3. A centralizer assembly as specified in claim 2 wherein: said control members are fluid control valves, engagement of either of said valves by such drill motor assembly causing the respective valve to assume one operating position and disengagement of either of said valves causing the respective valve to assume another operating position.
4. A centralizer assembly as specified in claim 3 additionally comprising: a main fluid valve in fluid communication with said fluid control valve and in fluid communication with said movable portion wherein the sequence in which said fluid control valves are engaged and subsequently disengaged causes said main fluid valve to assume a predetermined operating position.
5. A centralizer assembly as specified in claim 4 wherein the operating position of said main fluid valve determines the position of said movable portion.
6. A method of controlling a drill string centralizer of a drilling machine which includes an elongated boom, a drill motor assembly longitudinally reciprocable along said boom and a centralizer actuator means mounted on said boom at a location adjacent the path of reciprocable movement of said drill motor assembly and intermediate the axial ends of said boom, comprising the steps of: moving said drill motor assembly along said path in one direction from one end portion of said boom toward the opposite end portion thereof; positioning a portion of said centralizer into a drill string support position in response to at least a portion of said drill motor assembly passing said location on said boom; maintaining said portion of said centralizer in said support position as said drill motor assembly moves past said location in said one direction and until said drill motor assembly passes said location during the return movement thereof; moving said drill motor assembly along said path in an opposite direction from said opposite end portion toward said one end portion; positioning said portion of said centralizer into a drill motor assembly pass position in response to at least a portion of said drill motor assembly passing said location during said last mentioned moving; maintaining said centralizer portion in said pass position as said drill motor assembly moves past said location in said opposite direction and until said drill motor assembly passes said location during return.
7. The method as specified in claim 6 wherein said first and last mentioned positioning is accomplished by engagement and subsequent disengagement between said at least a portion of said drill motor assembly and said actuator means.
8. The method as specified in claim 7 wherein said first and last mentioned maintaining is accomplished by applying a continuous force to said centralizer portion.
9. The method as specified in claim 8 wherein application of said force is by a fluid pressure acting upon a surface of said portion of said centralizer.
10. The method as specified in claim 9 wherein said application of said force is controlled by a main fluid control valve which is controlled by said actuator means.
Description

Rock drill assemblies and especially rock drill assemblies which are adapted to support a drill string exceeding approximately ten feet in length typically have been provided with centralizer means on the respective guide frames thereof to transversely support the drill string at one or more points intermediate the forward end centralizer and the drill motor. Heretofore various such intermediate centralizers have been provided including a power centralizer carried by the guide frame and having a drill steel supporting arm which is adapted by fluid power means to pivot laterally out of the path of the advancing drill motor thereby permitting the drill motor to advance therepast as drilling progresses.
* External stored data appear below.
(* ===== verification/ShadowPages.v ===== *)
(** * Shadow pages (kvm-kmod x86/mmu.c)

    A shadow page holds 512 entries of one level.  Pages are found by guest
    frame and role in a hash table, kept on the list of active pages in the
    order of their creation, and know the entries of other pages that point
    to them.  A page is zapped in two steps: its entries and those that
    point to it are removed under the lock, and its memory is freed after the
    translation buffers are flushed.  The state of [Rmap] holds the memory
    and the headers; this file adds the tables of the virtual machine around
    it, and the counts that follow the guest page tables a page may be out
    of step with.  The [ASSERT]s of [mmu.c] are empty in the build. *)

From S2P Require Import Prelude MemSlots Spte PteList Rmap.

(** ** State *)

Inductive request := TLB_FLUSH | MMU_SYNC | MMU_RELOAD_ALL | TRIPLE_FAULT | SIGBUS (address : Z).

(** Pages are named by the address of their entries.  A list starts at its
    head, a chain of the hash table too.  [write_count] is [lpage_info] of
    the slots, by slot, level and index.  The caches, the requests and
    [mmio_info], the address, access and frame of the last access without
    memory, are those of the processor at work. *)
Record mmu := Mmu {
  core : kvm;
  mmu_page_hash : gmap Z (list Z);
  active_mmu_pages : list Z;
  zapped_obsolete_pages : list Z;
  n_used_mmu_pages : Z;
  n_max_mmu_pages : Z;
  indirect_shadow_pages : Z;
  valid_gen : Z;
  write_count : gmap (Z * Z * Z) Z;
  mmu_page_cache : list Z;
  mmu_page_header_cache : nat;
  requests : list request;
  mmio_info : Z * Z * Z
}.

Abbreviation VM := (st mmu).

Definition set_core (k : kvm) (x : mmu) : mmu :=
  Mmu k (mmu_page_hash x) (active_mmu_pages x) (zapped_obsolete_pages x) (n_used_mmu_pages x) (n_max_mmu_pages x)
    (indirect_shadow_pages x) (valid_gen x) (write_count x) (mmu_page_cache x) (mmu_page_header_cache x) (requests x) (mmio_info x).
Definition set_hash (f : gmap Z (list Z) -> gmap Z (list Z)) (x : mmu) : mmu :=
  Mmu (core x) (f (mmu_page_hash x)) (active_mmu_pages x) (zapped_obsolete_pages x) (n_used_mmu_pages x) (n_max_mmu_pages x)
    (indirect_shadow_pages x) (valid_gen x) (write_count x) (mmu_page_cache x) (mmu_page_header_cache x) (requests x) (mmio_info x).
Definition set_active (l : list Z) (used : Z) (x : mmu) : mmu :=
  Mmu (core x) (mmu_page_hash x) l (zapped_obsolete_pages x) used (n_max_mmu_pages x)
    (indirect_shadow_pages x) (valid_gen x) (write_count x) (mmu_page_cache x) (mmu_page_header_cache x) (requests x) (mmio_info x).
Definition set_zapped (l : list Z) (x : mmu) : mmu :=
  Mmu (core x) (mmu_page_hash x) (active_mmu_pages x) l (n_used_mmu_pages x) (n_max_mmu_pages x)
    (indirect_shadow_pages x) (valid_gen x) (write_count x) (mmu_page_cache x) (mmu_page_header_cache x) (requests x) (mmio_info x).
Definition set_max (n : Z) (x : mmu) : mmu :=
  Mmu (core x) (mmu_page_hash x) (active_mmu_pages x) (zapped_obsolete_pages x) (n_used_mmu_pages x) n
    (indirect_shadow_pages x) (valid_gen x) (write_count x) (mmu_page_cache x) (mmu_page_header_cache x) (requests x) (mmio_info x).
Definition set_counts (wc : gmap (Z * Z * Z) Z) (indirect : Z) (x : mmu) : mmu :=
  Mmu (core x) (mmu_page_hash x) (active_mmu_pages x) (zapped_obsolete_pages x) (n_used_mmu_pages x) (n_max_mmu_pages x)
    indirect (valid_gen x) wc (mmu_page_cache x) (mmu_page_header_cache x) (requests x) (mmio_info x).
Definition set_gen (g : Z) (x : mmu) : mmu :=
  Mmu (core x) (mmu_page_hash x) (active_mmu_pages x) (zapped_obsolete_pages x) (n_used_mmu_pages x) (n_max_mmu_pages x)
    (indirect_shadow_pages x) g (write_count x) (mmu_page_cache x) (mmu_page_header_cache x) (requests x) (mmio_info x).
Definition set_caches (pages : list Z) (headers : nat) (x : mmu) : mmu :=
  Mmu (core x) (mmu_page_hash x) (active_mmu_pages x) (zapped_obsolete_pages x) (n_used_mmu_pages x) (n_max_mmu_pages x)
    (indirect_shadow_pages x) (valid_gen x) (write_count x) pages headers (requests x) (mmio_info x).
Definition add_request (r : request) (x : mmu) : mmu :=
  Mmu (core x) (mmu_page_hash x) (active_mmu_pages x) (zapped_obsolete_pages x) (n_used_mmu_pages x) (n_max_mmu_pages x)
    (indirect_shadow_pages x) (valid_gen x) (write_count x) (mmu_page_cache x) (mmu_page_header_cache x) (requests x ++ [r]) (mmio_info x).

Definition state : VM mmu := fun x => Ok (x, x).
Definition change (f : mmu -> mmu) : VM unit := fun x => Ok (tt, f x).

(** An operation on memory, headers and lists. *)
Definition on_core {A} (c : M A) : VM A :=
  fun x => match c (core x) with Ok (a, k) => Ok (a, set_core k x) | Err e => Err e end.

Definition entry (sptep : Z) : VM Z := on_core (read_spte sptep).

(** The header of the page at [spt], as [page_header] of a pointer to it. *)
Definition header (spt : Z) : VM kvm_mmu_page := on_core (page_header spt).
Definition update (spt : Z) (f : kvm_mmu_page -> kvm_mmu_page) : VM unit :=
  sp ← header spt; on_core (modify (set_pages (<[spt := f sp]>))).

Definition with_role (r : kvm_mmu_page_role) (sp : kvm_mmu_page) : kvm_mmu_page :=
  Page (sp_gfn sp) r (sp_gfns sp) (unsync sp) (root_count sp) (unsync_children sp) (mmu_valid_gen sp)
    (unsync_child_bitmap sp) (write_flooding_count sp).
Definition with_unsync (b : bool) (sp : kvm_mmu_page) : kvm_mmu_page :=
  Page (sp_gfn sp) (role sp) (sp_gfns sp) b (root_count sp) (unsync_children sp) (mmu_valid_gen sp)
    (unsync_child_bitmap sp) (write_flooding_count sp).
Definition with_roots (n : Z) (sp : kvm_mmu_page) : kvm_mmu_page :=
  Page (sp_gfn sp) (role sp) (sp_gfns sp) (unsync sp) n (unsync_children sp) (mmu_valid_gen sp)
    (unsync_child_bitmap sp) (write_flooding_count sp).
Definition with_children (n : Z) (b : gset Z) (sp : kvm_mmu_page) : kvm_mmu_page :=
  Page (sp_gfn sp) (role sp) (sp_gfns sp) (unsync sp) (root_count sp) n (mmu_valid_gen sp) b (write_flooding_count sp).
Definition with_gen (g : Z) (sp : kvm_mmu_page) : kvm_mmu_page :=
  Page (sp_gfn sp) (role sp) (sp_gfns sp) (unsync sp) (root_count sp) (unsync_children sp) g
    (unsync_child_bitmap sp) (write_flooding_count sp).
Definition with_flooding (n : Z) (sp : kvm_mmu_page) : kvm_mmu_page :=
  Page (sp_gfn sp) (role sp) (sp_gfns sp) (unsync sp) (root_count sp) (unsync_children sp) (mmu_valid_gen sp)
    (unsync_child_bitmap sp) n.
(* ===== verification/ShadowSpec.v ===== *)
(** * Shadow pages of the direct map stay a tree (kvm-kmod x86/mmu.c)

    With nested paging of the processor every shadow page is direct: it maps
    a range of guest frames by arithmetic, not by a guest table.  The
    invariant says that the entries of the pages form a tree over the frames,
    that each page knows the entries that point to it, and that the tables of
    the virtual machine know every page; the operations of [ShadowPages] keep
    it. *)

From S2P Require Import Prelude MemSlots Spte PteList Rmap ShadowPages.

(** ** Addresses *)

Lemma spt_of_div a : spt_of a = PAGE_SIZE * (a / PAGE_SIZE).
Proof.
  unfold spt_of. change (PAGE_SIZE - 1) with (Z.ones 12). rewrite Z.ldiff_ones_r, Z.shiftl_mul_pow2, Z.shiftr_div_pow2 by lia.
  change (2 ^ 12) with PAGE_SIZE. lia.
Qed.

Lemma spt_index_div a : spt_index a = a mod PAGE_SIZE / 8.
Proof.
  unfold spt_index. rewrite spt_of_div, Z.shiftr_div_pow2 by lia. change (2 ^ 3) with 8. f_equal.
  pose proof (Z.div_mod a PAGE_SIZE ltac:(done)). lia.
Qed.

(** A page of entries starts at a multiple of its size. *)
Definition aligned (spt : Z) : Prop := 0 < spt < 2 ^ 52 /\ spt mod PAGE_SIZE = 0.

Lemma entry_of spt i : spt mod PAGE_SIZE = 0 -> 0 <= i < 512 -> spt_of (spt + 8 * i) = spt /\ spt_index (spt + 8 * i) = i.
Proof.
  intros Hs Hi. pose proof (Z.div_mod spt PAGE_SIZE ltac:(done)) as D. rewrite Hs in D. rewrite spt_of_div, spt_index_div.
  replace (spt + 8 * i) with (8 * i + spt / PAGE_SIZE * PAGE_SIZE) by lia.
  rewrite Z.div_add, Z.mod_add by done. rewrite Z.div_small, Z.mod_small by (unfold PAGE_SIZE; lia). split; [lia|].
  rewrite Z.mul_comm, Z.div_mul by done. done.
Qed.

Lemma spt_of_aligned spt : spt mod PAGE_SIZE = 0 -> spt_of spt = spt.
Proof. intros Hs. pose proof (entry_of spt 0 Hs ltac:(lia)) as [E _]. by rewrite Z.add_0_r in E. Qed.

Lemma entry_at a : a mod 8 = 0 -> a = spt_of a + 8 * spt_index a /\ 0 <= spt_index a < 512 /\ spt_of a mod PAGE_SIZE = 0.
Proof.
  intros Ha. rewrite spt_of_div, spt_index_div. pose proof (Z.div_mod a PAGE_SIZE ltac:(done)) as D.
  pose proof (Z.mod_pos_bound a PAGE_SIZE ltac:(done)) as B.
  assert (H8 : (a mod PAGE_SIZE) mod 8 = 0).
  { rewrite D in Ha. rewrite <- Ha. change PAGE_SIZE with (8 * 512). rewrite <- (Zmod_mod a) at 1.
    replace (8 * 512 * (a / (8 * 512)) + a mod (8 * 512)) with (a mod (8 * 512) + (512 * (a / (8 * 512))) * 8) by lia.
    rewrite Z.mod_add by lia. by rewrite Zmod_mod. }
  pose proof (Z.div_mod (a mod PAGE_SIZE) 8 ltac:(lia)) as D8. rewrite H8 in D8.
  split; [lia|]. split; [unfold PAGE_SIZE in *; lia|]. rewrite Z.mul_comm. by apply Z.mod_mul.
Qed.

Lemma elem_of_entries a spt : spt mod PAGE_SIZE = 0 -> (a ∈ entries spt <-> a mod 8 = 0 /\ spt_of a = spt).
Proof.
  intros Hs. unfold entries. rewrite list_elem_of_fmap. setoid_rewrite elem_of_seqZ. split.
  - intros (i & -> & Hi). split; [|apply entry_of; [done|unfold PT64_ENT_PER_PAGE in Hi; lia]].
    pose proof (Z.div_mod spt PAGE_SIZE ltac:(done)) as D. rewrite Hs in D. rewrite D. unfold PAGE_SIZE.
    replace (4096 * (spt / 4096) + 0 + 8 * i) with ((512 * (spt / 4096) + i) * 8) by lia. by apply Z.mod_mul.
  - intros [Ha <-]. destruct (entry_at a Ha) as (E & Hi & _). exists (spt_index a). split; [done|]. unfold PT64_ENT_PER_PAGE. lia.
Qed.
The fluid power control systems heretofore provided for centralizers of the type specified have not proved entirely satisfactory. For example, prior power centralizers typically have been manually operable by an operator at the drill control station, and therefore have required excessively long and cumbersome fluid flow conduit systems extending intermediate the centralizer and the controls therefor. Additionally, prior control systems have not provided fool-proof centralizer operation inasmuch as the centralizer could be accidentally actuated by the drill operator. Prior control systems have also proved unsatisfactory in that proper operation thereof depends upon the operator having an unobstructed view of the advancing drill motor which, of course, may be impossible in some drilling configurations.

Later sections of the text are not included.